Task to carry out →
Output the data below in full, character for character.

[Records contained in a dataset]
(* ===== verification/TaskExec.v ===== *)
(** * Task execution

    [_execute_task_action], the write-back of outcomes, the loops of the task
    workers and of the scheduler, and the services of [Messaging] on top of the
    task database.  Everything outside (the memory service, searches, chat and
    HTTP services) is the class [OuterServices] over a state of its own. *)

From S2P Require Import Prelude PyStr PyTime Json JsonText Paths Policy TaskDb Tasks WriteMemory ReadPath Sources Messaging.
From Stdlib Require Import Ascii.
Open Scope Z_scope.

(** ** Settings and HTTP *)

Record exec_config := mkExecConfig {
  TASK_PROVIDER_CHAT_ENABLED : bool; TASK_PROVIDER_CHAT_URL : string; TASK_PROVIDER_CHAT_API_KEY : string; LETTA_AGENT_MODEL : string;
  TASK_RESULT_WRITEBACK_ENABLED : bool; TASK_DB_LOCK_RETRIES : Z }.

Record http_response := mkHttp { status_code : Z; body_text : string }.

(** [client.request(method, url, json=body, headers=headers)] *)
Class HttpClient (S : Type) := http_op : string -> string -> json -> list (string * string) -> ST S http_response.

(** ** Actions *)

(** [str(a or b or ... or "").strip()] *)
Definition first_text (l : list json) : string := strip (jstr_or_empty (fold_left jor l JNull)).
Definition none_if_empty (s : string) : option string := if truthy s then Some s else None.

(** [bool(d.get(k, default))] *)
Definition flag (d : dict) (k : string) (default : bool) : bool :=
  match dlookup k d with Some v => jtruthy v | None => default end.
Definition as_bool (j : json) : option bool := match j with JBool b => Some b | _ => None end.

Definition chat_url (endpoint : string) : string :=
  let endpoint := if endswith endpoint "/" then drop_last 1 endpoint else endpoint in
  if endswith endpoint "/v1" then endpoint +:+ "/chat/completions"
  else if negb (endswith endpoint "/chat/completions") then endpoint +:+ "/v1/chat/completions"
  else endpoint.

(** The text of the first choice. *)
Definition chat_content (data : json) : string :=
  match dget (as_dict data) "choices" with
  | JList (JObj first :: _) =>
      match dget first "message" with JObj message => take 1200 (jstr_or_empty (dget message "content")) | _ => "" end
  | _ => ""
  end.

Section actions.
Context {S : Type} `{CommandServices S} `{HttpClient S}.
Variable C : task_config.
Variable M : messaging_config.
Variable X : exec_config.
(** Python's [int] and [float] of a float literal and of a JSON value. *)
Variable int_of_float : string -> result Z.
Variable py_float : json -> result json.

Definition failed {A} (m : string) : ST S A := st_raise (OrchestratorError m).

(** [int(value)] *)
Definition int_of (j : json) : result Z :=
  match j with
  | JInt z => Ok z
  | JBool b => Ok (if b then 1 else 0)
  | JFloat r => int_of_float r
  | JStr s => match py_int s with Some z => Ok z | None => Raise (OtherError "ValueError" "") end
  | _ => Raise (OtherError "TypeError" "")
  end.

Definition action_result (action : string) (r : json) : dict := [("action", JStr action); ("result", r)].

Definition run_memory_write (t : task) (payload : dict) : ST S dict :=
  let write_payload := mkMemoryWrite (first_text [dget payload "projectName"; dget payload "project"; jopt (t_project t)])
    (first_text [dget payload "fileName"; dget payload "file"]) (jstr_or_empty (dget payload "content"))
    (none_if_empty (first_text [dget payload "topic_path"])) in
  r <- write_op write_payload ;; st_ret (action_result "memory_write" r).

Definition run_memory_search (t : task) (payload : dict) : ST S dict :=
  let text k := none_if_empty (first_text [dget payload k]) in
  limit <- st_lift (int_of (jor (dget payload "limit") (JInt 10))) ;;
  let search_payload := mkMemorySearch (first_text [dget payload "query"]) (Z.max 1 (Z.min limit 50))
    (none_if_empty (first_text [dget payload "project"; jopt (t_project t)])) (text "topic_path") (flag payload "fetch_content" false)
    (text "retrieval_mode") (match dget payload "sources" with JList l => Some l | _ => None end)
    (match dget payload "source_weights" with JObj d => Some d | _ => None end) (flag payload "rerank_with_learning" true)
    (flag payload "include_retrieval_debug" false) (flag payload "include_grounding" true) (text "user_id")
    (flag payload "include_preferences" true) (none_if_empty (first_text [dget payload "agent_id"; jopt (t_agent t)]))
    (as_bool (dget payload "auto_escalate")) (as_bool (dget payload "query_expansion")) in
  r <- search_op search_payload ;; st_ret (action_result "memory_search" (JObj r)).

Definition run_messaging_command (t : task) (worker_name : string) (payload : dict) : ST S dict :=
  let channel := str_or (strip (jstr (jor (dget payload "channel") (JStr "custom")))) "custom" in
  let source_id := str_or (strip (jstr (jor (dget payload "source_id") (JStr worker_name)))) worker_name in
  let text := first_text [dget payload "text"] in
  if negb (truthy text) then failed "messaging_command text is required"
  else
    parsed <- st_lift (_parse_messaging_command M text (flag payload "require_prefix" false)) ;;
    let c := match parsed with Some c => c | None => mkCommand "help" "" [] text end in
    r <- _execute_messaging_command M c channel source_id
           (jstr (jor (jor (dget payload "project") (jopt (t_project t))) (JStr (MESSAGING_DEFAULT_PROJECT M))))
           (jstr (jor (jor (dget payload "topic_path") (dget payload "topic_root")) (JStr ("channels/" +:+ channel))))
           (none_if_empty (first_text [dget payload "project"])) (none_if_empty (first_text [dget payload "topic_path"]))
           (none_if_empty (first_text [dget payload "user_id"])) ;;
    st_ret (action_result "messaging_command" (JObj r)).

Definition run_http_callback (payload : dict) : ST S dict :=
  let callback_url := first_text [dget payload "url"] in
  st_lift (_task_validate_callback_url C callback_url) ;;;
  let method := upper (strip (jstr (jor (dget payload "method") (JStr "POST")))) in
  let headers := map (fun kv => (fst kv, jstr (snd kv))) (as_dict (dget payload "headers")) in
  response <- http_op method callback_url (dget payload "body") headers ;;
  st_ret [("action", JStr "http_callback"); ("status_code", JInt (status_code response));
          ("response_text", JStr (take 600 (body_text response)))].

Definition chat_messages (payload : dict) : ST S json :=
  match dget payload "messages" with
  | JList (_ :: _) as l => st_ret l
  | _ =>
      let prompt := first_text [dget payload "prompt"] in
      if negb (truthy prompt) then failed "provider_chat requires prompt or messages"
      else st_ret (JList [JObj [("role", JStr "user"); ("content", JStr prompt)]])
  end.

Your solution →
(* ===== verification/TaskExec.v ===== *)
(** * Task execution

    [_execute_task_action], the write-back of outcomes, the loops of the task
    workers and of the scheduler, and the services of [Messaging] on top of the
    task database.  Everything outside (the memory service, searches, chat and
    HTTP services) is the class [OuterServices] over a state of its own. *)

From S2P Require Import Prelude PyStr PyTime Json JsonText Paths Policy TaskDb Tasks WriteMemory ReadPath Sources Messaging.
From Stdlib Require Import Ascii.
Open Scope Z_scope.

(** ** Settings and HTTP *)

Record exec_config := mkExecConfig {
  TASK_PROVIDER_CHAT_ENABLED : bool; TASK_PROVIDER_CHAT_URL : string; TASK_PROVIDER_CHAT_API_KEY : string; LETTA_AGENT_MODEL : string;
  TASK_RESULT_WRITEBACK_ENABLED : bool; TASK_DB_LOCK_RETRIES : Z }.

Record http_response := mkHttp { status_code : Z; body_text : string }.

(** [client.request(method, url, json=body, headers=headers)] *)
Class HttpClient (S : Type) := http_op : string -> string -> json -> list (string * string) -> ST S http_response.

(** ** Actions *)

(** [str(a or b or ... or "").strip()] *)
Definition first_text (l : list json) : string := strip (jstr_or_empty (fold_left jor l JNull)).
Definition none_if_empty (s : string) : option string := if truthy s then Some s else None.

(** [bool(d.get(k, default))] *)
Definition flag (d : dict) (k : string) (default : bool) : bool :=
  match dlookup k d with Some v => jtruthy v | None => default end.
Definition as_bool (j : json) : option bool := match j with JBool b => Some b | _ => None end.

Definition chat_url (endpoint : string) : string :=
  let endpoint := if endswith endpoint "/" then drop_last 1 endpoint else endpoint in
  if endswith endpoint "/v1" then endpoint +:+ "/chat/completions"
  else if negb (endswith endpoint "/chat/completions") then endpoint +:+ "/v1/chat/completions"
  else endpoint.

(** The text of the first choice. *)
Definition chat_content (data : json) : string :=
  match dget (as_dict data) "choices" with
  | JList (JObj first :: _) =>
      match dget first "message" with JObj message => take 1200 (jstr_or_empty (dget message "content")) | _ => "" end
  | _ => ""
  end.

Section actions.
Context {S : Type} `{CommandServices S} `{HttpClient S}.
Variable C : task_config.
Variable M : messaging_config.
Variable X : exec_config.
(** Python's [int] and [float] of a float literal and of a JSON value. *)
Variable int_of_float : string -> result Z.
Variable py_float : json -> result json.

Definition failed {A} (m : string) : ST S A := st_raise (OrchestratorError m).

(** [int(value)] *)
Definition int_of (j : json) : result Z :=
  match j with
  | JInt z => Ok z
  | JBool b => Ok (if b then 1 else 0)
  | JFloat r => int_of_float r
  | JStr s => match py_int s with Some z => Ok z | None => Raise (OtherError "ValueError" "") end
  | _ => Raise (OtherError "TypeError" "")
  end.

Definition action_result (action : string) (r : json) : dict := [("action", JStr action); ("result", r)].

Definition run_memory_write (t : task) (payload : dict) : ST S dict :=
  let write_payload := mkMemoryWrite (first_text [dget payload "projectName"; dget payload "project"; jopt (t_project t)])
    (first_text [dget payload "fileName"; dget payload "file"]) (jstr_or_empty (dget payload "content"))
    (none_if_empty (first_text [dget payload "topic_path"])) in
  r <- write_op write_payload ;; st_ret (action_result "memory_write" r).

Definition run_memory_search (t : task) (payload : dict) : ST S dict :=
  let text k := none_if_empty (first_text [dget payload k]) in
  limit <- st_lift (int_of (jor (dget payload "limit") (JInt 10))) ;;
  let search_payload := mkMemorySearch (first_text [dget payload "query"]) (Z.max 1 (Z.min limit 50))
    (none_if_empty (first_text [dget payload "project"; jopt (t_project t)])) (text "topic_path") (flag payload "fetch_content" false)
    (text "retrieval_mode") (match dget payload "sources" with JList l => Some l | _ => None end)
    (match dget payload "source_weights" with JObj d => Some d | _ => None end) (flag payload "rerank_with_learning" true)
    (flag payload "include_retrieval_debug" false) (flag payload "include_grounding" true) (text "user_id")
    (flag payload "include_preferences" true) (none_if_empty (first_text [dget payload "agent_id"; jopt (t_agent t)]))
    (as_bool (dget payload "auto_escalate")) (as_bool (dget payload "query_expansion")) in
  r <- search_op search_payload ;; st_ret (action_result "memory_search" (JObj r)).

Definition run_messaging_command (t : task) (worker_name : string) (payload : dict) : ST S dict :=
  let channel := str_or (strip (jstr (jor (dget payload "channel") (JStr "custom")))) "custom" in
  let source_id := str_or (strip (jstr (jor (dget payload "source_id") (JStr worker_name)))) worker_name in
  let text := first_text [dget payload "text"] in
  if negb (truthy text) then failed "messaging_command text is required"
  else
    parsed <- st_lift (_parse_messaging_command M text (flag payload "require_prefix" false)) ;;
    let c := match parsed with Some c => c | None => mkCommand "help" "" [] text end in
    r <- _execute_messaging_command M c channel source_id
           (jstr (jor (jor (dget payload "project") (jopt (t_project t))) (JStr (MESSAGING_DEFAULT_PROJECT M))))
           (jstr (jor (jor (dget payload "topic_path") (dget payload "topic_root")) (JStr ("channels/" +:+ channel))))
           (none_if_empty (first_text [dget payload "project"])) (none_if_empty (first_text [dget payload "topic_path"]))
           (none_if_empty (first_text [dget payload "user_id"])) ;;
    st_ret (action_result "messaging_command" (JObj r)).

Definition run_http_callback (payload : dict) : ST S dict :=
  let callback_url := first_text [dget payload "url"] in
  st_lift (_task_validate_callback_url C callback_url) ;;;
  let method := upper (strip (jstr (jor (dget payload "method") (JStr "POST")))) in
  let headers := map (fun kv => (fst kv, jstr (snd kv))) (as_dict (dget payload "headers")) in
  response <- http_op method callback_url (dget payload "body") headers ;;
  st_ret [("action", JStr "http_callback"); ("status_code", JInt (status_code response));
          ("response_text", JStr (take 600 (body_text response)))].

Definition chat_messages (payload : dict) : ST S json :=
  match dget payload "messages" with
  | JList (_ :: _) as l => st_ret l
  | _ =>
      let prompt := first_text [dget payload "prompt"] in
      if negb (truthy prompt) then failed "provider_chat requires prompt or messages"
      else st_ret (JList [JObj [("role", JStr "user"); ("content", JStr prompt)]])
  end.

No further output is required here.